**PROBLEM TO SOLVE**
From the first line of the records through the line containing "Ok tangents /\", retype every line exactly and nothing else.

[Saved entries]
>>>
(** C10, at a concrete input: one triangle whose three uvs coincide. *)
Lemma make_tangents_degenerate_safe_witness :
  zero_is_degenerate (ops:=Q_ops) /\
  length flat_uvs = length tan_verts /\
  length tan_normals = length tan_verts /\
  tris_wf (length tan_verts) [[[0; 1; 2]]] /\
  (forall st i0 i1 i2 w1 w2 w3,
     i0 < length tan_verts -> i1 < length tan_verts ->
     i2 < length tan_verts ->
     flat_uvs !! i0 = Some w1 -> flat_uvs !! i1 = Some w2 ->
     flat_uvs !! i2 = Some w3 ->
     degenerate (uv_det w1 w2 w3) = true ->
     accumulate_tri tan_verts flat_uvs st [i0; i1; i2] = Ok st) /\
  exists st tangents,
    accumulate tan_verts flat_uvs [[[0; 1; 2]]] (tangent_init tan_verts)
    = Ok st /\
    make_tangents tan_verts flat_uvs tan_normals [[[0; 1; 2]]]
    = Ok tangents /\
    length tangents = length tan_verts /\
    forall i, i < length tan_verts ->
      exists tdx tdy tdz x y z,
        cell_value (t_heap st) (tdir st) i = Some (tdx, tdy, tdz) /\
        tangents !! i
        = Some [x; y; z;
                if flt (fadd (fadd (fmul x tdx) (fmul y tdy)) (fmul z tdz))
                       fzero
                then fneg_one else fone].
Proof.
  assert (tris_wf (length tan_verts) [[[0; 1; 2]]]) as Hwf.
  { repeat constructor. exists 0, 1, 2. simpl. repeat split; lia. }
  split; [exact Q_zero_is_degenerate|].
  split; [reflexivity|]. split; [reflexivity|]. split; [exact Hwf|].
  exact (make_tangents_degenerate_safe tan_verts flat_uvs tan_normals
           [[[0; 1; 2]]] Q_zero_is_degenerate eq_refl eq_refl Hwf).
Defined.

(** C4 at a concrete input: the triangle [[0; 1; 2]] does not use vertex
    3, yet accumulating it changes the sums that [sdir[3]] and [tdir[3]]
    hold, from zero to three times the contribution of the triangle; the
    cells of the triangle's own vertices hold that same value, not one
    contribution each. *)
Theorem accumulate_tri_changes_other_vertex :
  let st0 := tangent_init tan_verts in
  exists st',
    accumulate_tri tan_verts tan_uvs st0 [0; 1; 2] = Ok st' /\
    cell_value (t_heap st0) (sdir st0) 3 = Some (0, 0, 0)%Q /\
    cell_value (t_heap st') (sdir st') 3 = Some (3, 0, 0)%Q /\
    cell_value (t_heap st0) (tdir st0) 3 = Some (0, 0, 0)%Q /\
    cell_value (t_heap st') (tdir st') 3 = Some (0, 3, 0)%Q /\
    cell_value (t_heap st') (sdir st') 0 = Some (3, 0, 0)%Q.
Proof. eexists. vm_compute. repeat split. Qed.

(** ** Material binder *)

Section BinderClaims.
Context {num : Type}.
Variable make_material : Mu -> Material -> result (Mu * MuMaterial).

(** Whatever the slots of the mesh, [make_renderer] returns [None] when
    it returns. *)
Lemma make_renderer_never_renders (mu : Mu) (mesh : Mesh (num:=num)) mu' r :
  make_renderer make_material mu mesh = Ok (mu', r) -> r = None.
Proof.
  unfold make_renderer, mesh_materials.
  destruct (mesh_materials_collect make_material mu mesh) as [[mu1 l]|e];
    simpl; [|done].
  by intros [= _ <-].
Qed.

End BinderClaims.

(** C1 at a concrete input: the mesh has one slot with a shader, whose
    material is in the registry under index 0.  The loop collects [[0]],
    but [make_renderer] returns [None], not a renderer with materials
    [[0]]. *)
Theorem make_renderer_drops_materials :
  mesh_materials_collect next_material hull_registry hull_mesh
  = Ok (hull_registry, [0]) /\
  make_renderer next_material hull_registry hull_mesh
  = Ok (hull_registry, None).
Proof. split; vm_compute; reflexivity. Qed.

(** ** Skin resolver and mesh assembler *)

Section AssemblerClaims.
Context {num : Type} `{Countable num} {ops : FloatOps num}.
Variable MuMesh_new : MuMesh (num:=num).
Variable make_material : Mu -> Material -> result (Mu * MuMaterial).

(** As soon as [mumesh.groups] holds a vertex, [mesh_bones] raises
    [TypeError]. *)
Lemma mesh_bones_nonempty_raises (obj : BObject (num:=num)) mumesh armature
    vgrp rest :
  mu_groups mumesh = Some (vgrp :: rest) ->
  mesh_bones obj mumesh armature = Raise TypeError.
Proof.
  intros Hg. unfold mesh_bones.
  destruct (foldl _ _ _) as [bones boneindices]. by rewrite Hg.
Qed.

Lemma mesh_bones_no_groups (obj : BObject (num:=num)) mumesh armature :
  mu_groups mumesh = None ->
  mesh_bones obj mumesh armature = Raise AttributeError.
Proof.
  intros Hg. unfold mesh_bones.
  destruct (foldl _ _ _) as [bones boneindices]. by rewrite Hg.
Qed.

(** C5: [handle_skinned_mesh] raises [NameError] on every input, at its
    first statement: the name [MuSkinnedMeshRenderer] is not bound in the
    module. *)
Theorem handle_skinned_mesh_raises_NameError
    (obj : BObject (num:=num)) (muobj : MuObject) (mu : Mu)
    (armature : list string) :
  ("MuSkinnedMeshRenderer" ∉ module_globals ++ builtins_used) /\
  handle_skinned_mesh MuMesh_new make_material obj muobj mu armature
  = Raise NameError.
Proof.
  split; [|reflexivity].
  apply (bool_decide_unpack _). vm_compute. exact I.
Qed.

(** [make_mesh] does not assign [mumesh.groups], and it sets the
    attribute [groups] of the baked mesh to the fourth list of
    [make_verts]. *)
Lemma make_mesh_groups (obj : BObject (num:=num)) mumesh mesh' :
  make_mesh MuMesh_new obj = Ok (mumesh, mesh') ->
  mu_groups mumesh = mu_groups MuMesh_new /\
  exists tris vun isms,
    make_tris (to_mesh obj) (build_submeshes (to_mesh obj)) = Ok tris /\
    make_verts (to_mesh obj) tris = Ok (vun, isms) /\
    mesh' = set_mesh_groups (vgroups vun) (to_mesh obj).
Proof.
  unfold make_mesh.
  intros (tris & Htris & ([vun isms] & Hverts & Hrun)%bind_Ok)%bind_Ok.
  apply bind_Ok in Hrun as (m1 & Hm1 & Hrun).
  apply bind_Ok in Hrun as (muvs & Hmuvs & Hrun).
  apply bind_Ok in Hrun as (m2 & Hm2 & [= <- <-]).
  split; [|by exists tris, vun, isms].
  assert (mu_groups m1 = mu_groups MuMesh_new) as Hg1.
  { destruct (nonempty (uvs vun)); [|by injection Hm1 as <-].
    apply bind_Ok in Hm1 as (m0 & Hm0 & Hm1).
    assert (mu_groups m0 = mu_groups MuMesh_new) as Hg0.
    { destruct (bool_decide (0 < length (uvs vun)));
        [|by injection Hm0 as <-].
      by apply bind_Ok in Hm0 as (l & _ & [= <-]). }
    destruct (bool_decide (1 < length (uvs vun)));
      [|by injection Hm1 as <-].
    by apply bind_Ok in Hm1 as (l & _ & [= <-]). }
  destruct (nonempty muvs); [|by injection Hm2 as <-].
  apply bind_Ok in Hm2 as (mverts & _ & Hm2).
  apply bind_Ok in Hm2 as (mnormals & _ & Hm2).
  apply bind_Ok in Hm2 as (msub & _ & Hm2).
  by apply bind_Ok in Hm2 as (t & _ & [= <-]).
Qed.

(** C6: with a [MuMesh] class whose instances start without [groups],
    the [MuMesh] that [make_mesh] returns has no [groups]; the list of
    bone-group references is stored in the attribute [groups] of the
    baked mesh, which the call thereby changes; and [mesh_bones], which
    reads [mumesh.groups], raises [AttributeError]. *)
Theorem make_mesh_groups_on_source_mesh (obj : BObject (num:=num))
    mumesh mesh' :
  mu_groups MuMesh_new = None ->
  make_mesh MuMesh_new obj = Ok (mumesh, mesh') ->
  mu_groups mumesh = None /\
  (exists tris vun isms,
     make_tris (to_mesh obj) (build_submeshes (to_mesh obj)) = Ok tris /\
     make_verts (to_mesh obj) tris = Ok (vun, isms) /\
     mesh' = set_mesh_groups (vgroups vun) (to_mesh obj) /\
     mesh_groups mesh' = Some (vgroups vun)) /\
  forall armature, mesh_bones obj mumesh armature = Raise AttributeError.
Proof.
  intros Hnew Hrun.
  destruct (make_mesh_groups obj mumesh mesh' Hrun)
    as (Hg & tris & vun & isms & Htris & Hverts & ->).
  rewrite Hnew in Hg. split; [done|]. split.
  - by exists tris, vun, isms.
  - intros armature. by apply mesh_bones_no_groups.
Qed.

End AssemblerClaims.

(** C2 at a concrete input: a vertex with the memberships (A, 0.7),
    (B, 0.2), (C, 0.1), of which A and B are bones.  [mesh_bones] raises
    [TypeError] and produces no table. *)
Theorem mesh_bones_raises_TypeError :
  mesh_bones skin_object skin_mumesh ["A"; "B"] = Raise TypeError.
Proof. vm_compute. reflexivity. Qed.

(** C6, at a concrete object: the triangle of [tri_mesh] and a [MuMesh]
    class without attributes. *)
Lemma make_mesh_groups_on_source_mesh_witness :
  mu_groups MuMesh_bare = None /\
  exists mumesh mesh',
    make_mesh MuMesh_bare tri_object = Ok (mumesh, mesh') /\
    mu_groups mumesh = None /\
    (exists tris vun isms,
       make_tris (to_mesh tri_object) (build_submeshes (to_mesh tri_object))
       = Ok tris /\
       make_verts (to_mesh tri_object) tris = Ok (vun, isms) /\
       mesh' = set_mesh_groups (vgroups vun) (to_mesh tri_object) /\
       mesh_groups mesh' = Some (vgroups vun)) /\
    forall armature,
      mesh_bones tri_object mumesh armature = Raise AttributeError.
Proof.
  split; [reflexivity|].
  destruct (make_mesh MuMesh_bare tri_object) as [[mumesh mesh']|e] eqn:Hrun;
    [|vm_compute in Hrun; discriminate Hrun].
  exists mumesh, mesh'. split; [reflexivity|].
  exact (make_mesh_groups_on_source_mesh MuMesh_bare tri_object mumesh mesh'
           eq_refl Hrun).
Defined.

(** * Further properties of the module *)

(** ** [split_face], [build_submeshes] and [make_tris] *)

Lemma map_result_Raise {X Y} (f : X -> result Y) xs e :
  map_result f xs = Raise e -> exists x, x ∈ xs /\ f x = Raise e.
Proof.
  induction xs as [|x xs IH]; simpl; [done|].
  destruct (f x) as [y|e'] eqn:Hx; simpl.
  - destruct (map_result f xs) as [ys|e'']; simpl; [done|].
    intros [= ->]. destruct IH as (x' & Hin & Hx'); [done|].
    exists x'. split; [by apply list_elem_of_further|done].
  - intros [= ->]. exists x. split; [apply list_elem_of_here|done].
Qed.

Section FaceSplitterMore.
Context {num : Type} `{Countable num}.
Implicit Types (mesh : Mesh (num:=num)) (face : MeshPolygon).
Implicit Types (uv : list (list (UV (num:=num)))).

Lemma py_index_Raise {A} (l : list A) i e :
  py_index l i = Raise e -> e = IndexError /\ length l <= i.
Proof.
  unfold py_index. destruct (l !! i) eqn:Hl; [done|].
  intros [= <-]. split; [done|]. by apply lookup_ge_None.
Qed.

Lemma corner_Ok (fv : list nat) uv k (c : CornerKey (num:=num)) :
  corner fv uv k = Ok c <->
  fv !! k = Some c.1 /\ Forall2 (fun l u => l !! k = Some u) uv c.2.
Proof.
  unfold corner. rewrite bind_Ok. split.
  - intros (v & Hv%py_index_Ok & (us & Hus%map_result_Ok & [= <-])%bind_Ok).
    simpl. split; [done|].
    eapply Forall2_impl; [exact Hus|]. intros l u. by rewrite py_index_Ok.
  - destruct c as [v us]. simpl. intros [Hv Hus].
    exists v. split; [by apply py_index_Ok|].
    apply bind_Ok. exists us. split; [|done]. apply map_result_Ok.
    eapply Forall2_impl; [exact Hus|]. intros l u. by rewrite py_index_Ok.
Qed.

Lemma corner_total (fv : list nat) uv k :
  k < length fv -> Forall (fun l => k < length l) uv ->
  is_Ok (corner fv uv k).
Proof.
  intros Hk Huv. unfold corner.
  destruct (py_index_lt fv k Hk) as [v ->]. simpl.
  destruct (map_result_total (fun l => py_index l k) uv) as [us ->];
    [|by eexists].
  eapply Forall_impl; [exact Huv|]. intros l. apply py_index_lt.
Qed.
<<<
**SOLUTION**
(** C10, at a concrete input: one triangle whose three uvs coincide. *)
Lemma make_tangents_degenerate_safe_witness :
  zero_is_degenerate (ops:=Q_ops) /\
  length flat_uvs = length tan_verts /\
  length tan_normals = length tan_verts /\
  tris_wf (length tan_verts) [[[0; 1; 2]]] /\
  (forall st i0 i1 i2 w1 w2 w3,
     i0 < length tan_verts -> i1 < length tan_verts ->
     i2 < length tan_verts ->
     flat_uvs !! i0 = Some w1 -> flat_uvs !! i1 = Some w2 ->
     flat_uvs !! i2 = Some w3 ->
     degenerate (uv_det w1 w2 w3) = true ->
     accumulate_tri tan_verts flat_uvs st [i0; i1; i2] = Ok st) /\
  exists st tangents,
    accumulate tan_verts flat_uvs [[[0; 1; 2]]] (tangent_init tan_verts)
    = Ok st /\
    make_tangents tan_verts flat_uvs tan_normals [[[0; 1; 2]]]
    = Ok tangents /\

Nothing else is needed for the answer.